The Irish name Caulkin has been taken as synonym for many other names. The Gaelic form of the name Caulkin was generally Mac Cathmhaoil. The name Caulfield was used by people of the Irish names O Gamhna, O Caibheanaigh and Mac Conghamhna, and Mac Carrghamhna. The Anglicized form of these last four Irish surnames is Gaffney, but for some obscure reason, this has often been changed to Caulfield.
Early Origins of the Caulkin family
The surname Caulkin was first found in Fermanagh
(Irish: Fear Manach) in the southwestern part of Northern Ireland
, Province of Ulster
, where they held a family seat
from ancient times. They were directly descended from King Colla da Crioch through the Maguires, Princes of Fermanagh
. Castle Caulfield is a large ruined house in Castlecaulfield, County Tyrone
. At one time, the building was three stories high with large windows and tall chimney stacks. A wooden joist from the castle eludes to the age of the building as about 1282. The Caulfeild Coat of Arms is still seen over the entrance. Nearby, Sir Toby Caulfeild, 1st Baron
Caulfeild (1565–1627) built a house on the site of an earlier O'Donnelly castle. It was burned in the Irish Rebellion of 1641, but was rebuilt in the 1660s. Today Castle Caulfield is a ruin and declared a State Care Historic Monument.
Early History of the Caulkin family
This web page shows only a small excerpt of our Caulkin research.Another 437 words (31 lines of text) covering the years 1565, 1627, 1607, 1587, 1640, 1621, 1642, 1622, 1642, 1624, 1671, 1726, 1682, 1734, 1685, 1716, 1715 and 1717 are included under the topic Early Caulkin History in all our PDF Extended History products and printed products wherever possible.
Caulkin Spelling Variations
The recording of names in Ireland
during the Middle Ages was an inconsistent endeavor at best. Since the general population did not know how to read or write, they could only specify how their names should be recorded orally. Research into the name Caulkin revealed spelling variations
, including Caulfeild, Caulkin, Calfkins, Cawlfield, Cawfield, MacCaul, MacCawell and many more.
Early Notables of the Caulkin family (pre 1700)
Notable among the family name at this time was William Caulfeild (1587-1640), 2nd Baron
Caulfeild; Toby Caulfeild (1621-1642), 3rd Baron
Caulfeild; Robert Caulfeild (1622-1642), 4th Baron
Caulfeild; William Caulfeild, 1st Viscount... Another 31 words (2 lines of text) are included under the topic Early Caulkin Notables in all our PDF Extended History products and printed products wherever possible.

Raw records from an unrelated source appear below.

(* ===== verification/FdtSpec.v ===== *)
(** * Flattened device trees: what a blob holds

    The structure block of a blob is a list of tokens; the position of a token
    is the length of the tokens before it.  [blob_at] says that the memory
    holds a blob with given tokens and strings.  The functions of fdt.c and
    fdt_ro.c are characterised on the token list: [next_tag_token] is the only
    place that looks at bytes. *)
From S2P Require Import Prelude Machine CString Adt Fdt.

(** Lists of tokens that differ in the grouping only. *)
Ltac tok_norm := repeat progress (cbn [app]; rewrite <- ?app_assoc).
Ltac tok_assoc := tok_norm; reflexivity.

(** ** Big-endian words *)
Definition be32 (v : Z) : list Z := [u8 (v / 2 ^ 24); u8 (v / 2 ^ 16); u8 (v / 2 ^ 8); u8 v].

(** ** Tokens, with the padding that follows a name or a value *)
Inductive token :=
| TBegin (name pad : list Z)
| TProp (nameoff : Z) (value pad : list Z)
| TEnd
| TNop
| TFin.

Definition tok_tag (t : token) : Z :=
  match t with
  | TBegin _ _ => FDT_BEGIN_NODE
  | TProp _ _ _ => FDT_PROP
  | TEnd => FDT_END_NODE
  | TNop => FDT_NOP
  | TFin => FDT_END
  end.

Definition tok_body (t : token) : list Z :=
  match t with
  | TBegin name pad => (name ++ [0]) ++ pad
  | TProp nameoff value pad => be32 (zlen value) ++ be32 nameoff ++ value ++ pad
  | _ => []
  end.

Definition tok_bytes (t : token) : list Z := be32 (tok_tag t) ++ tok_body t.

(** [pad] fills up to a multiple of 4. *)
Definition padded (body pad : list Z) : Prop := zlen pad = pad4 (zlen body) - zlen body.

Definition tok_ok (t : token) : Prop :=
  match t with
  | TBegin name pad => Forall (fun c => 0 < c < 256) name /\ padded (name ++ [0]) pad
  | TProp nameoff value pad => 0 <= nameoff < 2 ^ 31 /\ are_bytes value /\ padded value pad
  | _ => True
  end.

Definition toks_bytes (ts : list token) : list Z := flat_map tok_bytes ts.
(** The offset behind the tokens [ts]. *)
Definition pos (ts : list token) : Z := zlen (toks_bytes ts).

Record blob := Blob {
  b_total : Z;
  b_off_struct : Z;
  b_off_strings : Z;
  b_off_rsv : Z;
  b_last : Z;
  b_cpuid : Z;
  b_toks : list token;
  b_strings : list Z;
}.

Definition header_words (b : blob) : list Z :=
  [FDT_MAGIC; b_total b; b_off_struct b; b_off_strings b; b_off_rsv b; 17; b_last b; b_cpuid b;
   zlen (b_strings b); pos (b_toks b)].

(** The sizes are consistent and the header precedes the blocks. *)
Record blob_ok (b : blob) : Prop := {
  bo_total : b_total b < INT32_MAX;
  bo_struct : 40 <= b_off_struct b;
  bo_order : b_off_struct b + pos (b_toks b) <= b_off_strings b;
  bo_strings : b_off_strings b + zlen (b_strings b) <= b_total b;
  bo_rsv : 0 <= b_off_rsv b < 2 ^ 32;
  bo_last : 0 <= b_last b <= 17;
  bo_cpuid : 0 <= b_cpuid b < 2 ^ 32;
  bo_toks : Forall tok_ok (b_toks b);
}.

Record blob_at (m : mem) (fdt : Z) (b : blob) : Prop := {
  ba_ok : blob_ok b;
  ba_fdt : 0 < fdt;
  ba_end : fdt + b_total b < 2 ^ 32;
  ba_header : bytes_at m fdt (flat_map be32 (header_words b));
  ba_struct : bytes_at m (fdt + b_off_struct b) (toks_bytes (b_toks b));
  ba_strings : bytes_at m (fdt + b_off_strings b) (b_strings b);
}.

Section words.
Implicit Types (m : mem).

Lemma fdt32_ld_bytes m a b0 b1 b2 b3 :
  bytes_at m a [b0; b1; b2; b3] -> is_byte b0 -> is_byte b1 -> is_byte b2 -> is_byte b3 ->
  fdt32_ld m a = Done (2 ^ 24 * b0 + 2 ^ 16 * b1 + 2 ^ 8 * b2 + b3).
Proof.
  intros ([H0 A0] & [H1 A1] & [H2 A2] & [H3 A3] & _) B0 B1 B2 B3. unfold fdt32_ld.
  replace (a + 1 + 1) with (a + 2) in * by lia. replace (a + 2 + 1) with (a + 3) in * by lia.
  ld H0. ld H1. ld H2. ld H3. unfold is_byte in *. rewrite !Z.shiftl_mul_pow2, !u32_small by lia.
  rewrite (Z.lor_comm _ b3), (Z.lor_comm _ (b2 * 2 ^ 8)), (Z.lor_comm (b0 * 2 ^ 24)), !Z.lor_assoc, !(Z.mul_comm _ (2 ^ _)).
  rewrite (lor_disjoint _ 8), (lor_disjoint _ 16), (lor_disjoint _ 24) by lia. f_equal. lia.
Qed.

Lemma fdt32_ld_be32 m a v rest : bytes_at m a (be32 v ++ rest) -> 0 <= v < 2 ^ 32 -> fdt32_ld m a = Done v.
Proof.
  intros H Hv. apply bytes_at_app in H as [H _].
  rewrite (fdt32_ld_bytes _ _ _ _ _ _ H) by apply u8_byte. f_equal. unfold wrap. change (2 ^ 8) with 256. lia.
Qed.

Lemma zlen_be32 v : zlen (be32 v) = 4.
Proof. done. Qed.
End words.

Section reading.
Implicit Types (m : mem) (b : blob) (ts pre post : list token).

Migration of the Caulkin family to the New World and Oceana
In the 19th century, thousands of Irish left their English-occupied homeland for North America. Like most new world settlers, the Irish initially settled on the eastern shores of the continent but began to move westward with the promise of owning land. The height of this Irish migration came during the Great Potato Famine
of the late 1840s. With apparently nothing to lose, Irish people left on ships bound for North America and Australia
. Unfortunately a great many of these passengers lost their lives - the only thing many had left - to disease, starvation, and accidents during the long and dangerous journey. Those who did safely arrive in "the land of opportunities" were often used for the hard labor of building railroads, coal mines, bridges, and canals. The Irish were critical to the quick development of the infrastructure of the United States and Canada. Passenger and immigration lists indicate that members of the Caulkin family came to North America quite early:
Caulkin Settlers in United States in the 17th Century
- Hugh Caulkin, who landed in Lynn, Massachusetts in 1642 CITATION[CLOSE]

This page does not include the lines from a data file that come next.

(** [data] is the address of the local array. *)
Definition fdt_appendprop_addrrange (r : fdt_rodata) (fuel : nat) (m : mem) (data fdt parent nodeoffset name addr size : Z)
    : outcome (Z * mem) :=
  addr_cells ← fdt_address_cells r fuel m fdt parent;
  if addr_cells <? 0 then Done (addr_cells, m) else
  size_cells ← fdt_size_cells r fuel m fdt parent;
  if size_cells <? 0 then Done (size_cells, m) else
  '(err, m) ← store_address m data addr_cells addr size;
  if negb (err =? 0) then Done (err, m) else
  '(err, m) ← store_size m (data + addr_cells * 4) size_cells size;
  if negb (err =? 0) then Done (err, m) else
  fdt_appendprop fuel m fdt nodeoffset name data ((addr_cells + size_cells) * 4).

Filby, P. William, Meyer, Mary K., Passenger and immigration lists index : a guide to published arrival records of about 500,000 passengers who came to the United States and Canada in the seventeenth, eighteenth, and nineteenth centuries. 1982-1985 Cumulated Supplements in Four Volumes Detroit, Mich. : Gale Research Co., 1985, Print (ISBN 0-8103-1795-8)
The Caulkin Motto
The motto was originally a war cry or slogan. Mottoes first began to be shown with arms in the 14th and 15th centuries, but were not in general use until the 17th century. Thus the oldest coats of arms generally do not include a motto. Mottoes seldom form part of the grant of arms: Under most heraldic authorities, a motto is an optional component of the coat of arms, and can be added to or changed at will; many families have chosen not to display a motto.
Motto: Deo duce ferro comitante
Motto Translation: God is my guide,and my sword is my companion.